By Mary Murcott
The results of 2015 Customer Rage Study show that consumers are increasingly dissatisfied with customer service in spite of the investments companies are making to improve customer satisfaction. Over 60% of the consumers interviewed for the study felt that they got “nothing” in response to their complaints about a problem with a product or service. Over 65% of customers experienced rage when interacting with customer service. In my previous post I talked about practices that companies can incorporate into their customer care to prevent and diffuse customer rage. Today I’d like to shift the focus to the customers and what they can do to reduce frustration and rage when dealing with bad customer service. These five communication tips will help you save time and will significantly improve your chances for a favorable customer service resolution.
- Ask for the representative’s name – make sure that you do it nicely, so the company representative doesn’t think you are out to get them. A way to do this is to say: After briefly (in one short sentence) describing the issue (eg, a billing problem, technical issue, etc), ask: “Are you the right person to help me with this issue?” No use going into detail if they are not, and then getting frustrated when they transfer you to another department, and you have to start all over again. Next, and then, and only then, ask for their name. Use their name through out your conversation – you want them on your side – and pay them compliments on how clearly they are explaining the process, etc., and thank them along the way for helping you. Often these employees are paid relatively little for taking a lot of customer frustration and abuse.
- Keep calm – the representative can make it easy or hard for you. Loud voices and abuse simply do not work……it is interesting how a call can accidentally get disconnected under these situations.
- Help them help you – Before you pick up the phone, write out a brief outline for the conversation. Stay away from the minute detailed story line. The clearer, shorter, more pertinent and more accurate you can make the scenario, the easier it will be for the representative to diagnose the problem and offer a solution. Often older customers will go into excruciating detail, which often is not related to the problem at hand. This is because they are speaking extemporaneously, and have not thought through their communication or practiced in their head how they are going to approach the company’s front line employee. I often have my 80 year-old mother, write out an outline of her conversation before she calls with question or complaint, and the conversation usually has a much better result.

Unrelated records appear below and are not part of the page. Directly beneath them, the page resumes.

(* ===== verification/GoOSFacts.v ===== *)
(** * Facts about the file-system model

    Where a path leads when no component of it is a link, which keys each call
    can change, and which links it can make. *)

From S2P Require Import Prelude GoLib GoPath GoOS.

(** ** Definitions *)

(** No component of [p], the last one excepted, is a link. *)
Definition no_link_above (t : tree) (p : path) : Prop :=
  ∀ q c target, q ++ [c] `prefix_of` p → q ++ [c] ≠ p → t !! (q ++ [c]) ≠ Some (NLink target).
Definition no_link (t : tree) (p : path) : Prop :=
  ∀ q c target, q ++ [c] `prefix_of` p → t !! (q ++ [c]) ≠ Some (NLink target).

(** An absolute path without [".."]. *)
Definition direct (p : string) : Prop := IsAbs p = true ∧ plain (comps p).

(** Every link of [t'] is one of [t]. *)
Definition no_new_links (t t' : tree) : Prop :=
  ∀ k target, t' !! k = Some (NLink target) → t !! k = Some (NLink target).

(** Everything that changes from [t] to [t'] is in the region [R]. *)
Definition changes (R : path → Prop) (t t' : tree) : Prop := ∀ k, t' !! k = t !! k ∨ R k.

(** From [t] to [t'] only missing prefixes of [p] became directories. *)
Definition adds_dirs (p : path) (t t' : tree) : Prop :=
  ∀ k, t' !! k = t !! k ∨ (below k p ∧ t !! k = None ∧ t' !! k = Some NDir).

(** ** Lemmas *)

Lemma below_refl p : below p p.
Proof. unfold below. done. Qed.

Lemma no_link_weaken t p : no_link t p → no_link_above t p.
Proof. intros H q c tg H1 _. by apply H. Qed.

Lemma no_link_above_snoc t p c : no_link t p → no_link_above t (p ++ [c]).
Proof.
  intros H q d tg Hpre Hne. apply H. destruct Hpre as [s Hs].
  destruct s as [|x s _] using rev_ind; [by rewrite app_nil_r in Hs|].
  rewrite app_assoc in Hs. apply app_inj_tail in Hs as [-> _]. by apply prefix_app_r.
Qed.

Lemma no_link_above_prefix t p q : no_link_above t p → q `prefix_of` p → q ≠ p → no_link t q.
Proof.
  intros H Hpre Hne r c tg Hr. apply H; [by etrans|].
  intros Heq. apply Hne. apply (anti_symm prefix); [done|]. by rewrite <- Heq.
Qed.

Lemma no_link_prefix t p q : no_link t p → q `prefix_of` p → no_link t q.
Proof. intros H Hpre r c tg Hr. apply H. by etrans. Qed.

Lemma no_link_no_new t t' p : no_new_links t t' → no_link t p → no_link t' p.
Proof. intros Hn H q c tg Hpre E%Hn. by eapply H. Qed.

Lemma no_link_above_no_new t t' p : no_new_links t t' → no_link_above t p → no_link_above t' p.
Proof. intros Hn H q c tg Hpre Hne E%Hn. by eapply H. Qed.

Lemma no_link_above_last t p :
  no_link_above t p → (∀ target, t !! p ≠ Some (NLink target)) → no_link t p.
Proof.
  intros H Hl q c tg Hpre. destruct (decide (q ++ [c] = p)) as [->|Hne]; [apply Hl|by apply H].
Qed.
Record DB := mkDB {
  db_nodes : list node_row;
  db_eggs : list egg_row;
  db_servers : list server_row;
  db_limits : list ResourceLimits;
  db_tunnels : list tunnel_row;
  db_groups : list group_row;
  db_members : list member_row;
  db_events : list event_row;
  db_backups : list backup_row;
  db_sftp : list SFTPCredential;
  db_plugins : list Plugin;
  db_schema : list (string * list string);  (* table -> columns *)
  db_fk : bool;                           (* PRAGMA foreign_keys of the connection that serves *)
  db_now : Z;                             (* CURRENT_TIMESTAMP, unix seconds *)
  db_faults : faults                      (* outcomes of the coming statements *)
}.

Definition set_nodes (x : list node_row) (d : DB) : DB :=
  mkDB x (db_eggs d) (db_servers d) (db_limits d) (db_tunnels d) (db_groups d)
    (db_members d) (db_events d) (db_backups d) (db_sftp d) (db_plugins d)
    (db_schema d) (db_fk d) (db_now d) (db_faults d).
Definition set_eggs (x : list egg_row) (d : DB) : DB :=
  mkDB (db_nodes d) x (db_servers d) (db_limits d) (db_tunnels d) (db_groups d)
    (db_members d) (db_events d) (db_backups d) (db_sftp d) (db_plugins d)
    (db_schema d) (db_fk d) (db_now d) (db_faults d).
Definition set_servers (x : list server_row) (d : DB) : DB :=
  mkDB (db_nodes d) (db_eggs d) x (db_limits d) (db_tunnels d) (db_groups d)
    (db_members d) (db_events d) (db_backups d) (db_sftp d) (db_plugins d)
    (db_schema d) (db_fk d) (db_now d) (db_faults d).
Definition set_limits (x : list ResourceLimits) (d : DB) : DB :=
  mkDB (db_nodes d) (db_eggs d) (db_servers d) x (db_tunnels d) (db_groups d)
    (db_members d) (db_events d) (db_backups d) (db_sftp d) (db_plugins d)
    (db_schema d) (db_fk d) (db_now d) (db_faults d).
Definition set_tunnels (x : list tunnel_row) (d : DB) : DB :=
  mkDB (db_nodes d) (db_eggs d) (db_servers d) (db_limits d) x (db_groups d)
    (db_members d) (db_events d) (db_backups d) (db_sftp d) (db_plugins d)
    (db_schema d) (db_fk d) (db_now d) (db_faults d).
Definition set_groups (x : list group_row) (d : DB) : DB :=
  mkDB (db_nodes d) (db_eggs d) (db_servers d) (db_limits d) (db_tunnels d) x
    (db_members d) (db_events d) (db_backups d) (db_sftp d) (db_plugins d)
    (db_schema d) (db_fk d) (db_now d) (db_faults d).
Definition set_members (x : list member_row) (d : DB) : DB :=
  mkDB (db_nodes d) (db_eggs d) (db_servers d) (db_limits d) (db_tunnels d)
    (db_groups d) x (db_events d) (db_backups d) (db_sftp d) (db_plugins d)
    (db_schema d) (db_fk d) (db_now d) (db_faults d).
Definition set_events (x : list event_row) (d : DB) : DB :=
  mkDB (db_nodes d) (db_eggs d) (db_servers d) (db_limits d) (db_tunnels d)
    (db_groups d) (db_members d) x (db_backups d) (db_sftp d) (db_plugins d)
    (db_schema d) (db_fk d) (db_now d) (db_faults d).
Definition set_backups (x : list backup_row) (d : DB) : DB :=
  mkDB (db_nodes d) (db_eggs d) (db_servers d) (db_limits d) (db_tunnels d)
    (db_groups d) (db_members d) (db_events d) x (db_sftp d) (db_plugins d)
    (db_schema d) (db_fk d) (db_now d) (db_faults d).
Definition set_sftp (x : list SFTPCredential) (d : DB) : DB :=
  mkDB (db_nodes d) (db_eggs d) (db_servers d) (db_limits d) (db_tunnels d)
    (db_groups d) (db_members d) (db_events d) (db_backups d) x (db_plugins d)
    (db_schema d) (db_fk d) (db_now d) (db_faults d).
Definition set_plugins (x : list Plugin) (d : DB) : DB :=
  mkDB (db_nodes d) (db_eggs d) (db_servers d) (db_limits d) (db_tunnels d)
    (db_groups d) (db_members d) (db_events d) (db_backups d) (db_sftp d) x
    (db_schema d) (db_fk d) (db_now d) (db_faults d).
Definition set_schema (x : list (string * list string)) (d : DB) : DB :=
  mkDB (db_nodes d) (db_eggs d) (db_servers d) (db_limits d) (db_tunnels d)
    (db_groups d) (db_members d) (db_events d) (db_backups d) (db_sftp d)
    (db_plugins d) x (db_fk d) (db_now d) (db_faults d).
Definition set_faults (x : faults) (d : DB) : DB :=
  mkDB (db_nodes d) (db_eggs d) (db_servers d) (db_limits d) (db_tunnels d)
    (db_groups d) (db_members d) (db_events d) (db_backups d) (db_sftp d)
    (db_plugins d) (db_schema d) (db_fk d) (db_now d) x.
Lemma keeps_SetLastCrash id t : keeps wf (SetLastCrash id t).
Proof. wf_statement; wf_columns. Qed.

Lemma keeps_SetPluginEnabled id b : keeps wf (SetPluginEnabled id b).
Proof. wf_statement; wf_columns. Qed.

Lemma keeps_UpdateServerStatus id st : keeps wf (UpdateServerStatus id st).
Proof. wf_statement; wf_columns. Qed.

Lemma keeps_SetServerContainer id c : keeps wf (SetServerContainer id c).
Proof. wf_statement; wf_columns. Qed.

Lemma keeps_UpdateTunnelStatus id st : keeps wf (UpdateTunnelStatus id st).
Proof. wf_statement; wf_columns. Qed.

Lemma keeps_UpdateBackupStatus id st sum size : keeps wf (UpdateBackupStatus id st sum size).
Proof. wf_statement; wf_columns. Qed.

Lemma keeps_PruneEvents t : keeps wf (PruneEvents t).
Proof. wf_statement; wf_columns. Qed.

Lemma keeps_DeleteBackup id : keeps wf (DeleteBackup id).
Proof. wf_statement; wf_columns. Qed.

Lemma keeps_DeleteTunnel s p pr : keeps wf (DeleteTunnelByMapping s p pr).
Proof. wf_statement; wf_columns. Qed.

Lemma keeps_DeleteMember g n : keeps wf (DeleteNetworkGroupMember g n).
Proof. wf_statement; wf_columns. Qed.

Lemma keeps_CreateEgg e : keeps wf (CreateEgg e).
Proof.
  wf_statement; wf_columns. apply NoDup_snoc; [|done].
  by apply (existsb_key_false (eg_ID ∘ er_egg)).
Qed.

Lemma keeps_EnsureEgg e : keeps wf (EnsureEgg e).
Proof.
  wf_statement; wf_columns. apply NoDup_snoc; [|done].
  by apply (existsb_key_false (eg_ID ∘ er_egg)).
Qed.

Lemma keeps_CreateServer s : keeps wf (CreateServer s).
Proof.
  wf_statement. apply fk_check_true, (existsb_key (eg_ID ∘ er_egg)) in H0; [|done].
  wf_columns.
  - apply NoDup_snoc; [|done]. by apply existsb_key_false.
  - by apply snoc_subset.
Qed.

Lemma keeps_SaveBackup b : keeps wf (SaveBackup b).
Proof.
  wf_statement. apply fk_check_true, existsb_key in H0; [|done]. wf_columns.
  - apply NoDup_snoc; [|done]. by apply existsb_key_false.
  - by apply snoc_subset.
Qed.

Lemma keeps_SaveSFTPCredential c : keeps wf (SaveSFTPCredential c).
Proof.
  wf_statement. apply fk_check_true, existsb_key in H0; [|done]. wf_columns.
  - apply NoDup_snoc; [|done]. by apply existsb_key_false.
  - by apply snoc_subset.
Qed.

Lemma keeps_SaveNetworkGroup g : keeps wf (SaveNetworkGroup g).
Proof.
  wf_statement; wf_columns. apply NoDup_snoc; [|done]. by apply existsb_key_false.
Qed.

Lemma keeps_SavePlugin p : keeps wf (SavePlugin json_valid p).
Proof.
  unfold SavePlugin.
  repeat first [apply keeps_bind; [|intros []] | apply keeps_fail_if
               | apply keeps_query; auto with keeps].
  all: apply keeps_exec; [auto with keeps|]; intros d d' Hwf [= <-]; wf_columns.
  all: by apply (NoDup_upsert pl_ID (mkPlugin _ _ _ _ _ _ _ _ _ _)).
Qed.

Lemma keeps_SetResourceLimits l : keeps wf (SetResourceLimits l).
Proof.
  wf_statement. wf_columns; [by apply NoDup_upsert|].
  rewrite (fmap_upsert rl_ServerID) by (simpl; intros r; apply String.eqb_eq).
  case_match; [done|]. apply orb_true_iff in H as [H|H]; [congruence|].
  unfold fk_check in H. rewrite wf_fk0 in H. apply existsb_key in H. set_solver.
Qed.

Lemma keeps_SaveEvent e : keeps wf (SaveEvent json_valid e).
Proof.
  unfold SaveEvent. apply keeps_bind; [apply keeps_fail_if|intros _].
  apply keeps_bind; [apply keeps_query; auto with keeps|intros v].
  apply keeps_bind; [apply keeps_fail_if|intros _].
  wf_statement; wf_columns; try (by apply NoDup_snoc; [apply existsb_key_false|]).
  all: rewrite omap_app; simpl; rewrite ?app_nil_r; try done.
  all: unfold fk_check in H0; rewrite wf_fk0 in H0; apply existsb_key in H0; set_solver.
Qed.

Lemma keeps_insert_member m : keeps wf (insert_member m).
Proof.
  wf_statement. apply fk_check_true, andb_true_iff in H0 as [Hg Hn]; [|done].
  apply existsb_key in Hg. apply (existsb_key (nd_ID ∘ nr_node)) in Hn.
  rewrite existsb_false in H. wf_columns; try by apply snoc_subset.
  all: apply NoDup_snoc; [|done]; rewrite list_elem_of_fmap; intros (r & [= E1 E2] & Hr).
  all: specialize (H r Hr); rewrite E1, E2, !String.eqb_refl in H.
  all: by rewrite ?orb_true_r in H.
Qed.

Lemma keeps_replace_members_tx g ms : keeps wf (replace_members_tx g ms).
Proof.
  apply keeps_bind; [wf_statement; wf_columns|].
  intros _. apply keeps_for_each. intros. apply keeps_insert_member.
Qed.
(* ===== verification/FilesystemFacts.v ===== *)
(** * The manager's confinement: invariant, frame, and a rule per step

    [fs_inv] is what every operation of [Filesystem] relies on and keeps,
    [server_frame] is all it may change. *)

From S2P Require Import Prelude GoLib GoPath GoOS GoOSFacts GoOSRun Store Filesystem.
From Stdlib Require Import Ascii.

(** ** Definitions *)

(** The components of [root/<id>] and of [root/<id>/data]. *)
Definition server_dir (root id : string) : path := norm true (comps root) ++ [id].
Definition data_dir (root id : string) : path := server_dir root id ++ ["data"].

(** The tree is well-formed and the data directory is not reached through a link. *)
Definition fs_inv (root id : string) (o : OS) : Prop :=
  tree_ok (os_tree o) ∧ no_link (os_tree o) (data_dir root id).

(** All that changes is inside the server's directory, or a missing ancestor of it that
    became a directory. *)
Definition server_frame (root id : string) (t t' : tree) : Prop :=
  ∀ k, t' !! k = t !! k ∨ below (server_dir root id) k ∨
       (below k (server_dir root id) ∧ t !! k = None ∧ t' !! k = Some NDir).

(** A path [ResolvePath] has accepted: in the data directory, without a link on it. *)
Definition good (root id : string) (t : tree) (cs : path) (abs : string) : Prop :=
  abs = render true (data_dir root id ++ cs) ∧
  Forall comp_ok (data_dir root id ++ cs) ∧ plain (data_dir root id ++ cs) ∧
  no_link t (data_dir root id ++ cs).

(** ** Lemmas *)

Lemma valid_id_ok id : validServerID id = true → comp_ok id ∧ id ≠ "..".
Proof.
  unfold validServerID, matches_class1. rewrite andb_true_iff, bool_decide_eq_true.
  intros [H1 H2]. split; [split; [done|]; split|].
  - intros ->. done.
  - eapply bytes_all_impl; [|exact H2]. intros c Hc. apply bool_decide_eq_true. by intros ->.
  - intros ->. done.
Qed.

Section Confinement.
Context (root id : string).
Context (Hroot : IsAbs root = true) (Hid : validServerID id = true).

Local Abbreviation data := (data_dir root id).
Local Abbreviation server := (server_dir root id).
Local Abbreviation frame := (server_frame root id).
Local Abbreviation inv := (fs_inv root id).

Lemma server_ok : Forall comp_ok server ∧ plain server.
Proof.
destruct (valid_id_ok id Hid) as [H1 H2]. unfold server_dir. split.
- apply Forall_app. split; [|by constructor].
  apply norm_go_ok; [constructor|apply comps_ok].
- apply plain_app. split; [apply norm_plain|by constructor].
Qed.
(** The second half of [Write], whatever fills the temporary file. *)
Lemma write_finish t0 cs abs name (m : M OS unit) data o r o' :
good root id (os_tree o) cs abs → temp_of root id (os_tree o) cs name →
temp_step root id t0 cs abs name m o → fills name data m o →
defer (m;; Rename name abs) (Remove name) o = (r, o') →
match r with
| Err _ => changes (below (comps name)) (os_tree o) (os_tree o')
| Ok _ => (∃ o1, m o = (Ok tt, o1)) ∧
    (comps name ≠ comps abs → os_tree o' !! comps abs = Some (NFile data 384)) ∧
    changes (λ k, below (comps name) k ∨ k = comps abs) (os_tree o) (os_tree o')
end.
Proof.
intros Hg Ht F E1 H. pose proof Ht as (Hd & Hl & _).
pose proof (temp_below root id _ _ _ Ht) as [_ Hne].
destruct (good_direct root id _ _ _ Hg) as [Hda Hca].
pose proof (safe_rename_temp root id t0 cs abs name m o F) as W.
unfold temp_step, fills, wp in F, E1, W.
unfold defer, try, ignore, mbind, M_bind in H, W.
destruct (m o) as [r1 o1]. destruct F as (Hi1 & Hg1 & Ht1), E1 as [C1 X1].
simpl in *. assert (changes (below (comps name)) (os_tree o) (os_tree o1)) as C1'.
{ eapply changes_mono; [|exact C1]. intros k ->. apply below_refl. }
assert (∀ o2 o3 r3, no_link_above (os_tree o2) (comps name) → Remove name o2 = (r3, o3) →
  changes (below (comps name)) (os_tree o2) (os_tree o3)) as HR.
{ intros o2 o3 r3 Hl2 E3. exact (removes_changes o2 o3 name _ (Remove_effect o2 o3 name Hd r3 Hl2 E3) (λ k Hk, Hk)). }
destruct r1 as [[]|e].
- pose proof Ht1 as (_ & Hl1 & _).
  destruct (Rename name abs o1) as [r2 o2] eqn:E2. destruct W as [_ Hl2]. simpl in Hl2.
  destruct (Remove name o2) as [r3 o3] eqn:E3. specialize (HR _ _ _ Hl2 E3).
  specialize (X1 eq_refl).
  eapply Rename_file_effect with (mode := 384) in E2; try done.
  + destruct r2 as [[]|e]; simpl in H; injection H as <- <-.
    * split; [by eexists|]. destruct E2 as [[Hab E2]|(Hab & Xa & C2)].
      -- split; [done|]. eapply changes_mono; [by left|]. rewrite E2 in HR. by eapply changes_trans.
      -- split.
         ++ intros _. destruct (HR (comps abs)) as [->|Hb]; [done|]. exfalso. apply Hab.
            pose proof Ht as (_ & _ & c & n & Hcn & _).
            destruct (snoc_removelast (data_dir root id ++ cs) (data_not_nil root id cs))
              as (x & d & Ex & Ex'). rewrite Hca, Ex, Hcn, Ex' in *.
            destruct Hb as [z Hz]. destruct z as [|y z _] using rev_ind.
            { by rewrite app_nil_r in Hz. }
            apply (f_equal length) in Hz. rewrite !length_app in Hz. simpl in Hz. lia.
         ++ eapply changes_trans; [|eapply changes_trans].
            ** eapply changes_mono; [|exact C1']. auto.
            ** eapply changes_mono; [|exact C2]. intros k [->| ->]; [left; apply below_refl|by right].
            ** eapply changes_mono; [|exact HR]. auto.
    * rewrite E2 in HR. by eapply changes_trans.
  + destruct Hi1 as [[? _] _]. done.
  + rewrite Hca. apply data_not_nil.
  + by apply no_link_weaken.
  + rewrite Hca. apply no_link_weaken. by destruct Hg1 as (_ & _ & _ & ?).
- destruct (Remove name o1) as [r3 o3] eqn:E3. simpl in H. injection H as <- <-.
  destruct W as [_ Hl2]. eapply changes_trans; [exact C1'|by eapply HR].
Qed.
End WriteSteps.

- Be clear about what you want to happen – Conversations go much better if you are clear in your own mind as to what would make you happy and what you want as a result of your complaint. Sometimes you just want the company to know they have an issue and want a commitment that senior management will be made aware of the problem; other times, in addition to wanting something resolved, you might want monetary compensation or something else. Ask for what you want – you may get it or something that might help ameliorate the feelings you have for the company. Know that while you might want an hourly rate monetary compensation for the time you spent resolving the issue; that rarely happens. Attorneys have been known to say they bill out at $500/hour and want 3 hours of their time back. You may want to let the company know how many days or hours it took to resolve, and ask what can they do to compensate you for your time? You may get something, although not your hourly rate, if you have been courteous throughout the process.
- Ask what else you should know – Often there are downstream issues that could be avoided if you only were told about them. So ask. Ask what other problems might I know about that are downstream from this one? What else can you tell me that might avoid this problem in the future? A recent personal medical example comes to mind. I went to the doctor who recommended a test with another doctor involving an outpatient procedure. The office administrator advised me to watch how the doctor involved in the outpatient procedure coded the results. She said if he put down a certain code I paid $100, but if he put a similar but different code, my out of pocket fee might be closer to $1000. She was right. I was able to get the doctor to change the final code (it meant virtually the same thing), and avoided fighting a $900 fee difference. Luckily, the administrator was proactive. But it taught me to ask, as a customer, about avoiding any downstream surprises when I worked through future administrative issues. I learned how to be a more effective consumer of healthcare services!
Communication. It is important. It is how things get done – and yet it is not a mandatory, or often not even an elective course in high school or college. Both companies and customers need to do a better job in communicating in order to avoid rage. Some people have mastered the art of communication, and are more at peace with resolving issues. We all have the choice to be one of them.